[[ MATERIAL PROVIDED, beginning ]]

(* ===== verification/SignalCorrect.v ===== *)
(** * Signals: theorems

    The invariant in every run, that no task sleeps through a signal, what a
    signal to a group, a send, a take and a delivery do. *)

From S2P Require Import Prelude Slots SlotsProof RbTree RbTreeInv Timer TimerProof Sched SchedInv SchedKeeps SchedProof SchedCorrect Signal SignalProof SignalInv SignalTake SignalOps.

#[local] Arguments without : simpl never.

(** ** Runs of the system

    What the tasks, the timers and the scheduler do, in any order; [cur] is
    the task that does it. *)
Inductive sigop :=
| Scheduler (e : event)
| Send (cur id sig : Z) (d : bool)
| SigQueue (allocated : bool) (cur id sig : Z) (wire : option (list Z)) (wide x64 : bool)
| Expiry (allocated : bool) (tid sig timer v : Z) (d : bool) (n : Z)
| ChildEnds (parent sig encoded child uid utime stime : Z)
| ToOwner (owner sig : Z)
| Kill (ns : pid_ns) (cur id sig : Z)
| TakeOne (cur mask : Z)
| SetAction (cur sig : Z) (act : option sigaction)
| SetMask (width cur how : Z) (set : option Z)
| AltStack (cur : Z) (ss : option stack_t)
| SuspendBegin (cur : Z) (mask : option Z)
| SuspendEnd (cur saved : Z)
| Sleep (us cur : Z) (queue : option nat) (ms : Z)
| Finish (cur : Z)
| Wait (us cur : Z) (pc : wait_pc)
| AwaitSet (us now cur set : Z) (deadline : option Z) (pc : timedwait_pc)
| Deliver (ns : pid_ns) (user_frame : bool) (cur : Z)
| Fault (cur sig : Z) (user_frame : bool) (e : mos_signal_info).

Section Runs.
Context (NSIG : Z) (HN : SIGRTMIN_KERNEL < NSIG).
Abbreviation sig_ok := (sig_ok NSIG).

Definition sperform (op : sigop) : G unit :=
  match op with
  | Scheduler e => in_sched (perform e)
  | Send cur id sig d => _ ← send_signal NSIG cur id sig d; mret tt
  | SigQueue al cur id sig w wide x64 => _ ← sigqueueinfo NSIG al cur id sig w wide x64; mret tt
  | Expiry al tid sig timer v d n => ps_timer_notify NSIG al tid sig timer v d n
  | ChildEnds p sig enc ch u ut st => ps_child_signal_unsafe NSIG p sig enc ch u ut st
  | ToOwner owner sig => ps_send_signal_owner NSIG owner sig
  | Kill ns cur id sig => _ ← sys_kill NSIG ns cur id sig; mret tt
  | TakeOne cur mask => _ ← ps_take_signal_info NSIG cur mask; mret tt
  | SetAction cur sig act => _ ← sys_sigaction NSIG cur sig act; mret tt
  | SetMask w cur how set => _ ← change_mask NSIG w cur how set; mret tt
  | AltStack cur ss => _ ← sys_sigaltstack cur ss; mret tt
  | SuspendBegin cur m => _ ← sigsuspend_begin NSIG cur m; mret tt
  | SuspendEnd cur m => _ ← sigsuspend_end cur m; mret tt
  | Sleep us cur q ms => _ ← prepare_wait NSIG us cur q ms; mret tt
  | Finish cur => in_sched (ps_finish_timed_wait cur);; mret tt
  | Wait us cur pc => _ ← ps_signal_wait NSIG us cur pc; mret tt
  | AwaitSet us now cur set d pc => _ ← sigtimedwait NSIG us now cur set d pc; mret tt
  | Deliver ns uf cur => _ ← do_signal NSIG ns uf cur; mret tt
  | Fault cur sig uf e => _ ← ps_fault_signal cur sig uf e; mret tt
  end.

Fixpoint sperform_all (ops : list sigop) : G unit :=
  match ops with [] => mret tt | op :: ops => sperform op;; sperform_all ops end.

(** The task that runs is not asleep. *)
Definition runs (s : sigsys) (cur : Z) : Prop := is_Some (stasks s !! cur) /\ awake s cur.
Definition runs_handlers (s : sigsys) (cur : Z) : Prop :=
  exists k, stasks s !! cur = Some k /\ awake s cur /\ nz (sighand (who k)) = true.

Definition svalid (s : sigsys) (op : sigop) : Prop :=
  match op with
  | Scheduler e => valid (ssys s) e /\ forall cpu us i q ms, e <> InterruptibleWait cpu us i q ms
  | Send cur _ _ _ | SigQueue _ cur _ _ _ _ _ | Kill _ cur _ _ | TakeOne cur _ | SetMask _ cur _ _ | AltStack cur _
  | SuspendBegin cur _ | Finish cur | Wait _ cur _ | AwaitSet _ _ cur _ _ _ | Deliver _ _ cur => runs s cur
  | Sleep _ cur q _ => runs s cur /\ (default 0 q < length (wait_lists (ssys s)))%nat
  | Expiry _ _ sig _ _ _ _ => 1 <= sig < NSIG
  | ChildEnds parent sig _ _ _ _ _ => is_Some (stasks s !! parent) /\ 1 <= sig < NSIG
  | ToOwner _ _ => True
  | SetAction cur _ _ => runs_handlers s cur
  | SuspendEnd cur saved => runs s cur /\ mask_ok saved
  | Fault cur sig _ _ => 1 <= sig < NSIG /\ exists k, stasks s !! cur = Some k /\ nz (sighand (who k)) = true /\
      of_signal sig (pending_queue (local (signal k))) = []
  end.
Fixpoint all_svalid (ops : list sigop) (s : sigsys) : Prop :=
  match ops with
  | [] => True
  | op :: ops => svalid s op /\ forall s', sperform op s = Some (tt, s') -> all_svalid ops s'
  end.

(** An operation that gives no new meaning to a signal another thread ignores. *)
Definition keeps_actions (op : sigop) : bool := match op with SetAction _ _ _ | Fault _ _ _ _ => false | _ => true end.

Lemma keeping_then b {A} (m : G A) s : keeping NSIG b m s -> keeping NSIG b (_ ← m; mret tt) s.
Proof. intros H. apply keeping_bind; [done|]. intros. apply keeping_ret. done. Qed.
Lemma lasting_then b {A} (m : G A) s : lasting NSIG b m s -> lasting NSIG b (_ ← m; mret tt) s.
Proof. intros H. apply lasting_after. eapply ends_mono; [exact H|]. intros x s' [? ?]. split_and!; try done. apply ends_ret. done. Qed.

Lemma sperform_ok op s : sig_ok s -> svalid s op -> lasting NSIG (keeps_actions op) (sperform op) s.
Proof.
  intros H Hv.
  destruct op; cbn [svalid sperform keeps_actions] in *;
    repeat match goal with
           | Hr : runs _ _ |- _ => destruct Hr as [[k Ek] Hw]
           | Hr : runs_handlers _ _ |- _ => destruct Hr as (k & Ek & Hw & Hh)
           | Hr : _ /\ _ |- _ => destruct Hr
           | Hr : is_Some _ |- _ => destruct Hr as [k Ek]
           | Hr : exists k, _ |- _ => destruct Hr as (k & Ek & Hh & Hq)
           end;
    try (apply lasting_then; eauto using lasting_signal_wait, lasting_timedwait; fail);
    try (eapply lasting_prepare; eauto; fail); try (apply lasting_keeping; eauto using keeping_finish; fail);
    apply lasting_keeping; try apply keeping_then;
    eauto using keeping_event, keeping_send, keeping_sigqueue, keeping_timer, keeping_child, keeping_owner, keeping_kill, keeping_take,
      keeping_sigaction, keeping_change_mask, keeping_altstack, keeping_suspend_begin, keeping_suspend_end, keeping_do_signal, keeping_fault.
Qed.

Lemma sperform_all_ok b ops : forall s, sig_ok s -> all_svalid ops s -> (b = true -> Forall (fun op => keeps_actions op = true) ops) ->
  ends (sperform_all ops) s (fun _ s' => sig_ok s' /\ (b = true -> attentive NSIG s -> attentive NSIG s')).
Proof.
  induction ops as [|op ops IH]; intros s H Hv Hb; [apply ends_ret; done|]. destruct Hv as [Hv Hn]. cbn.
  destruct (sperform_ok op s H Hv) as ([] & s1 & E1 & H1 & A1). eapply ends_bind. exists tt, s1. split; [done|].
  eapply ends_mono; [apply (IH s1 H1 (Hn s1 E1))|].
  - intros Hb'. specialize (Hb Hb'). inversion Hb; done.
  - intros [] s2 [H2 A2]. split; [done|]. intros Hb' Ha. apply A2; [done|]. apply A1; [|done]. specialize (Hb Hb'). inversion Hb; done.
Qed.



(** C11: taking a signal takes the lowest one of the mask that is pending, to
    the task before one to its group: its first queued event if there is one,
    with the information of that event, and the signal stays pending exactly
    while more events of it are queued.  The other pending signals, the other
    events in their order, the information kept for each signal, the sequence
    numbers and the rest of the system stay as they are.  If nothing is taken
    no signal of the mask is pending and nothing has changed. *)
Theorem take_signal_correct s t k mask :
  sig_ok s -> stasks s !! t = Some k ->
  ends (ps_take_signal_info NSIG t mask) s (fun r s' =>
    match r with
    | None => s' = s /\ forall j, 1 <= j < NSIG -> has (Z.land (ps_pending_signals s k) mask) j = false
    | Some (sig, i) =>
        1 <= sig < NSIG /\ lowest (Z.land (ps_pending_signals s k) mask) sig /\
        let d := has (sig_pending (local (signal k))) sig in
        exists p p', pending_at s k d = Some p /\ s' = with_pending s t k d p' /\
          pending_info p' = pending_info p /\ signal_sequence p' = signal_sequence p /\
          (forall j, 1 <= j -> j <> sig -> has (sig_pending p') j = has (sig_pending p) j) /\
          has (sig_pending p') sig = negb (bool_decide (of_signal sig (pending_queue p') = [])) /\
          ((of_signal sig (pending_queue p) = [] /\ pending_queue p' = pending_queue p /\ i = info_of p sig) \/
           exists A e B, pending_queue p = A ++ e :: B /\ e_signo e = sig /\ of_signal sig A = [] /\
             pending_queue p' = A ++ B /\ i = event_info (info_of p sig) e)
    end).
Proof.
  intros H E. eapply ends_mono; [exact (take_ok NSIG HN s t k mask H E)|]. intros [[sig i]|] s'.
  - intros (Hs & Hl & p & p' & Ep & Hb & [K1 K2 K3 K4 K5 K6 K7 K8] & _ & ->). split; [done|]. split; [done|]. exists p, p'. split_and!; try apply K7; try done.
    + intros j Hj Hne. rewrite K6, (proj2 (Z.eqb_neq j sig) Hne) by done. apply andb_true_r.
    + rewrite K6, Hb, Z.eqb_refl by lia. done.
    + destruct K8 as [[K8 K9] | (A & e & B & K8 & He & HA & K9)]; [left; rewrite K8 in K5; done|].
      right. exists A, e, B. split_and!; try done. rewrite K5, K8. unfold of_signal in *.
      rewrite filter_app, HA, filter_cons_True by done. done.
  - intros [-> Hz]. split; [done|]. intros j _. rewrite Hz. apply has_0.
Qed.


(** A signal to a process is pending for its whole thread group, and
    exactly those living members are made ready that are stopped, if it
    continues or kills, or sleep interruptibly and now have a signal that
    interrupts them or wait for this one; no other task is touched.  SIGKILL
    thus reaches every member that is stopped or sleeps interruptibly. *)
Theorem group_signal_correct s t k g sig :
  sig_ok s -> stasks s !! t = Some k -> sgroups s !! thread (who k) = Some g -> thread (who k) <> 0 -> 1 <= sig < NSIG ->
  let s0 := set_groups (<[thread (who k) := on_shared (raise sig) g]> (sgroups s)) s in
  ends (ps_queue_group_signal_unsafe NSIG t sig) s (fun _ s' => sig_ok s' /\ sgroups s' = sgroups s0 /\
    (forall u, tasks (ssys s') !! u =
       (if bool_decide (u ∈ members g) && called s0 (thread (who k)) u && wakes NSIG s0 sig u then to_ready else id) <$> tasks (ssys s) !! u) /\
    (sig = SIGKILL -> forall u y, u ∈ members g -> called s0 (thread (who k)) u = true -> tasks (ssys s) !! u = Some y ->
       status y = ps_stopped \/ sleeping y -> exists y', tasks (ssys s') !! u = Some y' /\ status y' = ps_ready)).
Proof.
  intros H E Eg Hz Hs s0. destruct (sg_group _ _ H _ _ Eg) as [Hp _]. unfold ps_queue_group_signal_unsafe. eapply ends_bind, runs_sig; [exact E|].
  eapply ends_mono; [apply (raise_group NSIG HN s (thread (who k)) g (raise sig) sig H Eg Hs), raise_adds; done|].
  intros [] s' ([W1 W2 W3 W4 W5 W6 W7 W8] & H' & _ & _). fold s0 in W2, W4. change (tasks (ssys s0)) with (tasks (ssys s)) in W2.
  split_and!; [done | done | done|]. intros -> u y Hu Hc Ey Hst. rewrite W2, Ey, Hc, bool_decide_eq_true_2 by done.
  assert (Hw : wakes NSIG s0 SIGKILL u = true); [|rewrite Hw; eexists; split; [reflexivity | done]].
  unfold called in Hc. unfold wakes. change (tasks (ssys s0)) with (tasks (ssys s)) in *. destruct (stasks s0 !! u) as [ku|] eqn:Eu; [|done]. rewrite Ey in *.
  destruct Hst as [Hst | [Hst Hi]]; [unfold stop_ends; rewrite Hst; done|]. rewrite Hst, Hi. cbn. apply orb_true_iff. right. apply orb_true_iff. left.
  apply andb_prop in Hc as [Hc _]. apply andb_prop in Hc as [Hc Hh]. apply andb_prop in Hc as [He Ht]. apply Z.eqb_eq in Ht.
  destruct (sg_task _ _ H u ku Eu) as ((_ & [Hm _] & _) & _).
  destruct (nz (ps_interrupting_signals NSIG s0 ku)) eqn:En; [done|]. apply negb_false_iff, Z.eqb_eq in En.
  assert (Hx : has (ps_interrupting_signals NSIG s0 ku) SIGKILL = true); [|rewrite En, has_0 in Hx; done].
  rewrite interrupting_has, Hh, Hm, pending_has, He, Ht by (unfold SIGKILL, SIGRTMIN_KERNEL in *; lia). unfold s0. cbn [sgroups set_groups].
  rewrite lookup_insert_eq. cbn [from_option shared on_shared]. rewrite raise_has, Z.eqb_refl by (unfold SIGKILL; lia). unfold nz. rewrite (proj2 (Z.eqb_neq _ _) Hz). cbn.
  rewrite orb_true_r. done.
Qed.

[[ MATERIAL PROVIDED, end ]]

• _WHAT IS REQUIRED_
Nothing but the lines from the top of the records down to the line with "signal to a group, a" belongs in the answer; repeat them exactly.

• _WRITTEN SOLUTION_
(* ===== verification/SignalCorrect.v ===== *)
(** * Signals: theorems

    The invariant in every run, that no task sleeps through a signal, what a
    signal to a group, a send, a take and a delivery do. *)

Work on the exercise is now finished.